If not for laughs, then at least thinking quietly to yourself, I’m sure you’ve experienced this. A memory including your former self that, today, feels so far away, it seems unfathomable that the person in the story was you. “Was that really me? It seems like that was someone else altogether.” That’s because it was. You were someone else. But now you’re not.

It’s easy to excuse ourselves from making a change, especially when the change is hard. “I’ve always been bad at running. There’s no way I can get better now.” But you are not “just you,” the same you you’ve always been. From one day to the next, it sure feels that way. But year after year, decade after decade? Almost nothing about you is fixed.

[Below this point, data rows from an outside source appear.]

(** * yt-mcp-server: the OAuth token lifecycle and the MCP tool dispatcher

    A shallow embedding of the Go packages [service] (token store, Google
    OAuth session manager, YouTube service) and [api] (MCP handler), with
    the properties the specification states about them.

    Conventions of the embedding:
    - a [*oauth2.Token] is an [option loc]: [None] is Go's [nil], [Some p]
      points into a heap of token objects, so a pointer stored by
      [SetToken] aliases the caller's object and the copy made by
      [GetToken] is a different object;
    - every method of the store runs under the store's mutex, hence as one
      atomic step on the state; interleavings of whole steps are the
      sequential compositions written here;
    - calls that leave the repository are fields of a [World] (the OAuth
      provider, the YouTube API, the clock) or of a [Codec] (encoding/json):
      their results are arbitrary, and each call to the world is recorded in
      the trace of the state. *)

From Stdlib Require Import ZArith Floats.SpecFloat.
From stdpp Require Import gmap strings list fin_maps.

(** ** Go values that cross the packages *)

(** [time.Time] and [time.Duration] in nanoseconds. *)
Definition Time := Z.
Definition Duration := Z.
Definition Second : Duration := 1000000000%Z.
Definition Minute : Duration := (60 * Second)%Z.

(** Go's [error], by its message. *)
Definition error := string.

(** [fmt.Errorf("<msg>: %w", err)] and [fmt.Sprintf("<msg>: %v", err)]. *)
Definition wrapf (msg : string) (err : error) : error := msg +:+ ": " +:+ err.

(** What encoding/json decodes into an [interface{}]: JSON numbers are
    float64, here an IEEE-754 binary64 value. *)
#[warnings="-register-all"]
Inductive value :=
| VNil
| VBool (b : bool)
| VFloat64 (f : spec_float)
| VString (s : string)
| VArray (l : list value)
| VObject (m : gmap string value).

(** The type assertions [v.(string)] and [v.(float64)] in their two-result
    form, on the result of a map index (a missing key is the nil interface). *)
Definition assert_string (v : option value) : string * bool :=
  match v with
  | Some (VString s) => (s, true)
  | _ => (""%string, false)
  end.

Definition assert_float64 (v : option value) : spec_float * bool :=
  match v with
  | Some (VFloat64 f) => (f, true)
  | _ => (S754_zero false, false)
  end.

(** ** golang.org/x/oauth2: the token record *)

Module oauth2.

(** The exported fields, those a caller can assign. *)
Record Token := mkToken {
  AccessToken : string;
  TokenType : string;
  RefreshToken : string;
  Expiry : Time;
}.

#[global] Instance Token_eq_dec : EqDecision Token.
Proof. solve_decision. Defined.

(** The zero value of the struct. *)
#[global] Instance Token_inhabited : Inhabited Token :=
  populate (mkToken "" "" "" 0%Z).

End oauth2.
Export oauth2.

(** ** Package service *)

Module service.

(** Addresses of token objects. *)
Definition loc := positive.

(** The calls to [youtubeService.<Resource>.<Method>(...)...Do()]. *)
Inductive ApiCall :=
| SearchList (q : string) (channelId : option string) (maxResults : Z)
| VideosList (id : string)
| CommentThreadsList (videoId order : string) (maxResults : Z)
| CommentsInsert (parentId textOriginal : string)
| PlaylistItemsInsert (playlistId videoId : string).

(** What the program does to the outside and to the token holder, in order. *)
Inductive Event :=
| EvSetToken (p : option loc)      (* ts.token = p, under the write lock *)
| EvExchange (code : string)       (* oauthConfig.Exchange(ctx, code) *)
| EvToken (p : loc)                (* tokenSource.Token(), source built from p *)
| EvNewService (p : loc)           (* youtube.NewService over that source *)
| EvDo (c : ApiCall)               (* call.Do() *)
| EvNewTicker (d : Duration)       (* time.NewTicker(d) *)
| EvTickerStop                     (* ticker.Stop() *)
| EvLog (msg : string).            (* log.Println / log.Printf *)

Record State := mkState {
  heap : gmap loc Token;       (* the token objects allocated so far *)
  ts_token : option loc;       (* InMemoryTokenStore.token *)
  trace : list Event;
}.
(** * Covasim base classes: population store, contact layers, transmission tree

    A shallow embedding of [covasim/base.py]: the classes [BasePeople],
    [Contacts], [Layer] and [TransTree].

    Python objects are mutable and shared, so the embedding keeps a heap:
    every [BasePeople] instance is a cell holding its [__dict__], and every
    numpy array stored in a people attribute is a cell holding its elements
    (arrays are resized in place by [ndarray.resize], and [sc.dcp] makes
    copies that must not share with the original).  The heap also records
    which arrays do not own their data, since numpy will not resize those.
    Methods are computations
    in a state-and-exception monad over that heap; an exception leaves the
    heap as it was when it was raised. *)

From Stdlib Require Import ZArith QArith.
From stdpp Require Import gmap strings list fin_maps sorting.
Close Scope Q_scope.
Local Open Scope Z_scope.

(** ** Exceptions and results *)

Inductive exn :=
| AttributeError
| IndexError
| KeyError
| TypeError
| ValueError
| UnboundLocalError
| AssertionError
| SystemError. (* a dangling reference: never raised from a well-formed heap *)

Inductive res (A : Type) :=
| Ok (a : A)
| Raise (e : exn).
Arguments Ok {A} a.
Arguments Raise {A} e.

#[export] Instance res_ret : MRet res := fun A a => Ok a.
#[export] Instance res_bind : MBind res := fun A B f m =>
  match m with
  | Ok a => f a
  | Raise e => Raise e
  end.

(** ** What numpy contributes

    Array elements, element types and the conversion [np.array(v, dtype=d)]
    are numpy's; the table of element types of the people attributes
    ([_dtypes]) is filled in by a subclass.  They are parameters here. *)

Class Numpy := {
  elt : Type;                      (* an array element *)
  dtype : Type;                    (* a numpy element type *)
  astype : dtype -> elt -> elt;    (* conversion of one element to a dtype *)
  zero : elt;                      (* what [ndarray.resize] pads with *)
  is_nonzero : elt -> bool;        (* element truthiness, as [nonzero] sees it *)
  of_int : Z -> elt;               (* an element of [np.arange] *)
}.
(** * mc.core.assets: asset discovery, lifecycle, priority queue and loader

    A shallow embedding of [src/mc/core/assets.py] (classes [AssetManager],
    [AssetLoader] and [AssetClass]) together with the properties the
    specification states about it.

    Conventions
    - Python [int] is [Z]; [str] is [string]; a [dict] whose iteration order the
      code relies on is an insertion-ordered association list; a [dict] used
      only as a map (one asset's settings) is a [gmap string value].
    - Code that may raise returns a [result]; where mutations made before the
      raise stay visible, the state is threaded next to the result.
    - Objects that are shared by reference (asset instances sitting in both
      queues and in the per-class namespaces) live in a store indexed by
      reference. *)

From Stdlib Require Import ZArith String Ascii List Bool Lia.
From Stdlib Require Import DecimalString Decimal.
From stdpp Require Import base option list gmap strings fin_maps sorting.

Local Open Scope string_scope.
Local Open Scope Z_scope.

(** ** Exceptions and results *)

Inductive exn : Type :=
| KeyError (key : string)
| ValueError (msg : string)
| TypeError (msg : string)
| NotImplementedError
| IOError (msg : string).

Inductive result (A : Type) : Type :=
| Ok (a : A)
| Raise (e : exn).
Arguments Ok {A} a.
Arguments Raise {A} e.

(** A state monad with exceptions: mutations made before a raise persist, as
    they do in Python. *)
Definition M (S A : Type) : Type := S -> result A * S.

Definition ret {S A} (a : A) : M S A := fun s => (Ok a, s).
Definition raise {S A} (e : exn) : M S A := fun s => (Raise e, s).
Definition bind {S A B} (m : M S A) (k : A -> M S B) : M S B :=
  fun s => match m s with
           | (Ok a, s') => k a s'
           | (Raise e, s') => (Raise e, s')
           end.
Definition get_state {S} : M S S := fun s => (Ok s, s).
Definition modify {S} (f : S -> S) : M S unit := fun s => (Ok tt, f s).
Definition lift_result {S A} (r : result A) : M S A := fun s => (r, s).

Declare Scope py_scope.
Delimit Scope py_scope with py.
Notation "x <- m ;; k" := (bind m (fun x => k))
  (at level 100, m at next level, right associativity) : py_scope.
Notation "m ;;; k" := (bind m (fun _ => k))
  (at level 100, right associativity) : py_scope.

(** [for x in l: body x] *)
Fixpoint for_each {S A} (l : list A) (body : A -> M S unit) : M S unit :=
  match l with
  | [] => ret tt
  | x :: l' => bind (body x) (fun _ => for_each l' body)
  end.
(* ===== verification/Bitmap.v ===== *)
(** * Bitmaps in arrays of bytes

    The kernel keeps one bit per page frame ([k64_pmm.c]) and one per inode and
    per block ([k64_xfs.c]), each in an array of bytes that it reads and writes
    with masks.  The array seen as a function of the bit number, and what a
    masked store does to that function. *)
From Stdlib Require Import ZArith Lia.
From stdpp Require Import base list.
From S2P Require Import Prelude.

Lemma bit_mask_pow i : u8 (Z.shiftl 1 (i mod 8)) = 2 ^ (i mod 8).
Proof.
  pose proof (Z.mod_pos_bound i 8 ltac:(lia)). rewrite Z.shiftl_1_l. apply u8_small.
  split; [apply Z.pow_nonneg; lia|]. apply (Z.pow_lt_mono_r 2 (i mod 8) 8); lia.
Qed.

Lemma land_pow2_testbit x n : 0 <= n -> negb (Z.land x (2 ^ n) =? 0) = Z.testbit x n.
Proof.
  intros Hn. destruct (Z.testbit x n) eqn:Ht.
  - apply negb_true_iff, Z.eqb_neq. intros H.
    assert (H0 : Z.testbit (Z.land x (2 ^ n)) n = false) by (by rewrite H, Z.bits_0).
    rewrite Z.land_spec, Ht, Z.pow2_bits_true in H0; [done|lia].
  - apply negb_false_iff, Z.eqb_eq, Z.bits_inj'. intros m Hm.
    rewrite Z.land_spec, Z.bits_0, Z.pow2_bits_eqb by lia.
    destruct (Z.eqb_spec n m) as [->|]; [by rewrite Ht|apply andb_false_r].
Qed.

Definition set_bit (x k : Z) (v : bool) : Z :=
  if v then Z.lor x (2 ^ k) else Z.land x (u8 (Z.lnot (2 ^ k))).

Lemma set_bit_spec x k j (v : bool) : 0 <= k < 8 -> 0 <= j < 8 -> byte_ok x ->
  byte_ok (set_bit x k v) /\
  Z.testbit (set_bit x k v) j = (if k =? j then v else Z.testbit x j).
Proof.
  intros Hk Hj Hx.
  assert (Hall : forallb (fun x => forallb (fun k => forallb (fun j => forallb (fun v : bool =>
    (0 <=? set_bit x k v) && (set_bit x k v <? 256) &&
    Bool.eqb (Z.testbit (set_bit x k v) j) (if k =? j then v else Z.testbit x j))
    [true; false]) (map Z.of_nat (seq 0 8))) (map Z.of_nat (seq 0 8))) (map Z.of_nat (seq 0 256)) = true)
    by (vm_compute; reflexivity).
  assert (Hin : forall n z, 0 <= z < Z.of_nat n -> In z (map Z.of_nat (seq 0 n))).
  { intros n z Hz. apply in_map_iff. exists (Z.to_nat z). rewrite in_seq. lia. }
  rewrite forallb_forall in Hall. specialize (Hall x (Hin 256%nat x Hx)).
  rewrite forallb_forall in Hall. specialize (Hall k (Hin 8%nat k Hk)).
  rewrite forallb_forall in Hall. specialize (Hall j (Hin 8%nat j Hj)).
  rewrite forallb_forall in Hall. specialize (Hall v).
  rewrite !andb_true_iff in Hall.
  destruct Hall as [[? ?] ?%eqb_prop]; [destruct v; cbn; tauto|]. split; [unfold byte_ok; lia|done].
Qed.

(** Bit [i] of the array, and the array with bit [i] written; [None] is an
    access past the array. *)
Definition bit_at (bm : list Z) (i : Z) : option bool :=
  x ← getZ bm (i / 8); Some (Z.testbit x (i mod 8)).
Definition bit_put (bm : list Z) (i : Z) (v : bool) : option (list Z) :=
  x ← getZ bm (i / 8); setZ bm (i / 8) (set_bit x (i mod 8) v).

Lemma bit_at_Some bm i : 0 <= i < 8 * Z.of_nat (length bm) ->
  exists x, getZ bm (i / 8) = Some x /\ bit_at bm i = Some (Z.testbit x (i mod 8)).
Proof.
  intros Hi. destruct (getZ_is_Some bm (i / 8)) as [x Hx]; [dmlia|]. exists x.
  unfold bit_at. by rewrite Hx.
Qed.

Lemma bit_at_is_Some bm i : 0 <= i < 8 * Z.of_nat (length bm) -> exists v, bit_at bm i = Some v.
Proof. intros (x & _ & Hx)%bit_at_Some. by eexists. Qed.

(** An access is undefined behaviour exactly when the bit lies past the array. *)
Lemma bit_at_None bm i : 0 <= i -> bit_at bm i = None <-> 8 * Z.of_nat (length bm) <= i.
Proof.
  intros Hi. split; intros H.
  - destruct (decide (i < 8 * Z.of_nat (length bm))); [|lia].
    destruct (bit_at_is_Some bm i) as [v Hv]; [lia|congruence].
  - unfold bit_at. replace (getZ bm (i / 8)) with (@None Z); [done|].
    symmetry. apply getZ_None. right. dmlia.
Qed.

Lemma bit_put_spec bm i (v : bool) : 0 <= i < 8 * Z.of_nat (length bm) -> bytes_ok bm ->
  exists bm', bit_put bm i v = Some bm' /\ length bm' = length bm /\ bytes_ok bm' /\
    forall j, 0 <= j -> bit_at bm' j = if i =? j then Some v else bit_at bm j.
Proof.
  intros Hi Hb. destruct (bit_at_Some bm i Hi) as (x & Hx & _).
  unfold bit_put. rewrite Hx. cbn [mbind option_bind]. pose proof (Z.mod_pos_bound i 8 ltac:(lia)) as Hm.
  assert (Hxb : byte_ok x).
  { apply getZ_Some in Hx as [_ Hx]. rewrite Forall_lookup in Hb. by eapply Hb. }
  rewrite setZ_is_Some by dmlia. eexists. split; [done|]. rewrite length_insert. split_and!; [done| |].
  { apply Forall_insert; [done|]. by apply (set_bit_spec x (i mod 8) 0 v). }
  intros j Hj. destruct (decide (j < 8 * Z.of_nat (length bm))) as [Hlt|Hge].
  2: { destruct (Z.eqb_spec i j); [lia|].
    etrans; [|symmetry]; apply bit_at_None; rewrite ?length_insert; lia. }
  destruct (bit_at_Some (<[Z.to_nat (i / 8):=set_bit x (i mod 8) v]> bm) j)
    as (y & Hy & ->); [rewrite length_insert; lia|].
  destruct (bit_at_Some bm j) as (z & Hz & ->); [lia|].
  apply getZ_Some in Hy as [? Hy]. apply getZ_Some in Hz as [_ Hz]. apply getZ_Some in Hx as [_ Hx].
  destruct (decide (i / 8 = j / 8)) as [Heq|Hne].
  - rewrite <- Heq in Hy, Hz. rewrite list_lookup_insert_eq in Hy by dmlia. simplify_eq.
    destruct (set_bit_spec x (i mod 8) (j mod 8) v) as [_ Ht]; [done|apply Z.mod_pos_bound; lia|done|].
    rewrite Ht. destruct (Z.eqb_spec (i mod 8) (j mod 8)), (Z.eqb_spec i j); try done; dmlia.
  - destruct (Z.eqb_spec i j) as [->|]; [done|].
    rewrite list_lookup_insert_ne in Hy by dmlia. by simplify_eq.
Qed.
Lemma ram_get_length w lba n : length (ram_get w lba n) = (n * size)%nat.
Proof.
  revert lba. induction n as [|n IH]; intros lba; [done|].
  cbn [ram_get]. rewrite length_app, IH, ram_sector_length. lia.
Qed.

Lemma ram_get_bytes w lba n : bytes_ok (ram_get w lba n).
Proof.
  revert lba. induction n as [|n IH]; intros lba; [constructor|].
  apply Forall_app_2; [apply ram_sector_bytes|apply IH].
Qed.

Lemma ram_put_other w lba n bytes l : l < lba \/ lba + Z.of_nat n <= l ->
  ram_sector (ram_put w lba n bytes) l = ram_sector w l.
Proof.
  revert w lba bytes. induction n as [|n IH]; intros w lba bytes Hl; [done|].
  cbn [ram_put]. rewrite IH by lia. unfold ram_sector. by rewrite lookup_insert_ne by lia.
Qed.

Lemma ram_put_sector w lba n bytes k : length bytes = (n * size)%nat -> bytes_ok bytes ->
  (k < n)%nat -> ram_sector (ram_put w lba n bytes) (lba + Z.of_nat k) = slice bytes (k * size) size.
Proof.
  revert w lba bytes k. induction n as [|n IH]; intros w lba bytes k Hl Hb Hk; [lia|].
  cbn [ram_put]. simpl in Hl. destruct k as [|k].
  - rewrite Z.add_0_r, ram_put_other by lia. unfold ram_sector.
    rewrite lookup_insert_eq, take_app_le by len.
    rewrite take_take, Nat.min_id, map_u8_id by auto using Forall_take. done.
  - replace (lba + Z.of_nat (S k)) with (lba + 1 + Z.of_nat k) by lia.
    rewrite IH; [|len|by apply Forall_drop|lia]. unfold slice. by rewrite drop_drop.
Qed.

(** The memory disk keeps the contract of a block driver. *)
#[global] Program Instance ram_driver : BlockDriver ram_device := {| sector := ram_sector |}.
Next Obligation. intros. cbn. by rewrite Nat2Z.id, ram_sector_length. Qed.
Next Obligation. intros. apply ram_sector_bytes. Qed.
Next Obligation.
  intros rd w lba n buf buf' [= <-] Hn. unfold disk_read. destruct (_ <? _); [done|].
  intros [= <-]. apply ram_get_concat.
Qed.
Next Obligation.
  cbn. rewrite Nat2Z.id. intros rd w lba n buf ok buf' [= <-] Hn. unfold disk_read.
  destruct (_ <? _); intros [= <- <-] Hl Hb; [done|]. rewrite ram_get_length.
  split; [done|apply ram_get_bytes].
Qed.
Next Obligation.
  cbn. rewrite Nat2Z.id. intros wr w lba n bytes w' [= <-] Hn. unfold disk_write.
  destruct (_ <? _); [done|]. intros [= <-] Hl Hb k Hk. by apply ram_put_sector.
Qed.
Next Obligation.
  cbn. intros wr w lba n bytes ok w' [= <-]. unfold disk_write.
  destruct (_ <? _); intros [= <- <-] l Hl; [done|].
  destruct (decide (0 <= n)); [apply ram_put_other; lia|].
  by rewrite Z2Nat.nonpos by lia.
Qed.

Lemma ram_geometry : (0 < size)%nat -> 0 <= sectors <= 18446744073709551616 ->
  geometry_ok ram_device.
Proof. intros. split; cbn; lia. Qed.
End ramdisk.
(* ===== verification/CacheSpec.v ===== *)
(** * The block cache refines a flat store of blocks

    The abstract store of a cache over a device is [view]: a block's cached
    data if it is cached, its content on the device otherwise.  Under the
    invariant [cache_ok], reading returns the view and keeps it, writing
    updates it at one block, flushing makes the device equal to it, and no
    operation loses data when the device reports an error. *)
From Stdlib Require Import ZArith Lia.
From stdpp Require Import base list.
From S2P Require Import Prelude Exec KString XfsFormat Block Cache.

(** A 4 KiB block. *)
Definition block_ok (l : list Z) : Prop := length l = BLOCK /\ bytes_ok l.

Lemma zeros_block_ok : block_ok (zeros BLOCK).
Proof. split; [apply zeros_length|apply zeros_bytes_ok]. Qed.
#[export] Hint Resolve zeros_block_ok : k64.

(** Cutting a buffer in pieces of [n] bytes and gluing them together. *)
Lemma concat_slices {A} (l : list A) n m : length l = (m * n)%nat ->
  concat (map (fun k => slice l (k * n) n) (seq 0 m)) = l.
Proof.
  revert l. induction m as [|m IH]; intros l Hl.
  - simpl in *. by apply length_zero_iff_nil in Hl as ->.
  - cbn [seq map concat]. rewrite <- seq_shift, map_map. simpl in Hl.
    rewrite (map_ext _ (fun k => slice (drop n l) (k * n) n)).
    + rewrite IH by (rewrite length_drop; lia). unfold slice. by rewrite drop_0, take_drop.
    + intros k. unfold slice. rewrite drop_drop. f_equal.
Qed.

Lemma concat_map_length {A} (f : nat -> list A) n l :
  (forall k, In k l -> length (f k) = n) -> length (concat (map f l)) = (length l * n)%nat.
Proof.
  induction l as [|k l IH]; intros Hf; [done|]. simpl. rewrite length_app, IH.
  - by rewrite Hf by (by left).
  - intros j Hj. apply Hf. by right.
Qed.

(** The file-system blocks of a device, for a sector size that divides 4096. *)
Section device.
Context {W : Type} (dev : k64_block_device_t W) `{!BlockDriver dev}.

Definition sectors_per_block : Z := K64_XFS_BLOCK_SIZE / block_size dev.

Definition disk_block (w : W) (b : Z) : list Z :=
  concat (map (fun k => sector w (start_lba dev + b * sectors_per_block + Z.of_nat k))
            (seq 0 (Z.to_nat sectors_per_block))).

Record device_ok : Prop := {
  dv_geometry : geometry_ok dev;
  dv_divides : K64_XFS_BLOCK_SIZE mod block_size dev = 0
}.

(** The device refuses to read or to write block [b] in some state. *)
Definition read_fails (b : Z) : Prop := exists w buf, fst (xfs_raw_read dev w b buf) = false.
Definition write_fails (b : Z) : Prop := exists w bytes, fst (xfs_raw_write dev w b bytes) = false.
(** A device error on one of the first [n] blocks. *)
Definition device_fails (n : Z) : Prop := exists b, 0 <= b < n /\ (read_fails b \/ write_fails b).

Context (D : device_ok).

Lemma spb_spec : 0 < sectors_per_block /\ sectors_per_block * block_size dev = K64_XFS_BLOCK_SIZE.
Proof.
  destruct D as [[Hs _ _ _] Hd]. unfold sectors_per_block.
  pose proof (Z.div_mod K64_XFS_BLOCK_SIZE (block_size dev) ltac:(lia)) as Hdm.
  rewrite Hd in Hdm. unfold K64_XFS_BLOCK_SIZE in *. nia.
Qed.

Lemma spb_nat :
  (Z.to_nat sectors_per_block * Z.to_nat (block_size dev))%nat = BLOCK.
Proof.
  destruct spb_spec as [Hp Hm]. destruct D as [[Hs _ _ _] _].
  unfold BLOCK. rewrite <- Hm. rewrite Z2Nat.inj_mul by lia. done.
Qed.

Lemma disk_block_ok w b : block_ok (disk_block w b).
Proof.
  split.
  - unfold disk_block. rewrite (concat_map_length _ (Z.to_nat (block_size dev))).
    + rewrite length_seq. apply spb_nat.
    + intros k _. apply sector_length.
  - unfold disk_block. apply Forall_concat, Forall_map, Forall_true. intros. apply sector_bytes.
Qed.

You are not who you were ten years ago, so there’s no reason why you must be the same you you were yesterday either. You are not you. All of “you” is in the past. You are only whoever you choose to be today. That choice can be one that makes people say, “Oh yeah, that totally sounds like him!” but it can also be one that makes them — even you — react with something like, “Really? You did that? I can hardly imagine!”

Sad Statistics

Whatever your art, chances are, you can look at sad statistics all day long. Your posts don’t get enough views. Your affiliate links don’t get enough clicks. Your invites don’t get enough responses.

Even home life can be dominated by numbing numbers. Your average heating bill is too high. Your bakery keeps raising prices. Your kid’s scores at school are too low.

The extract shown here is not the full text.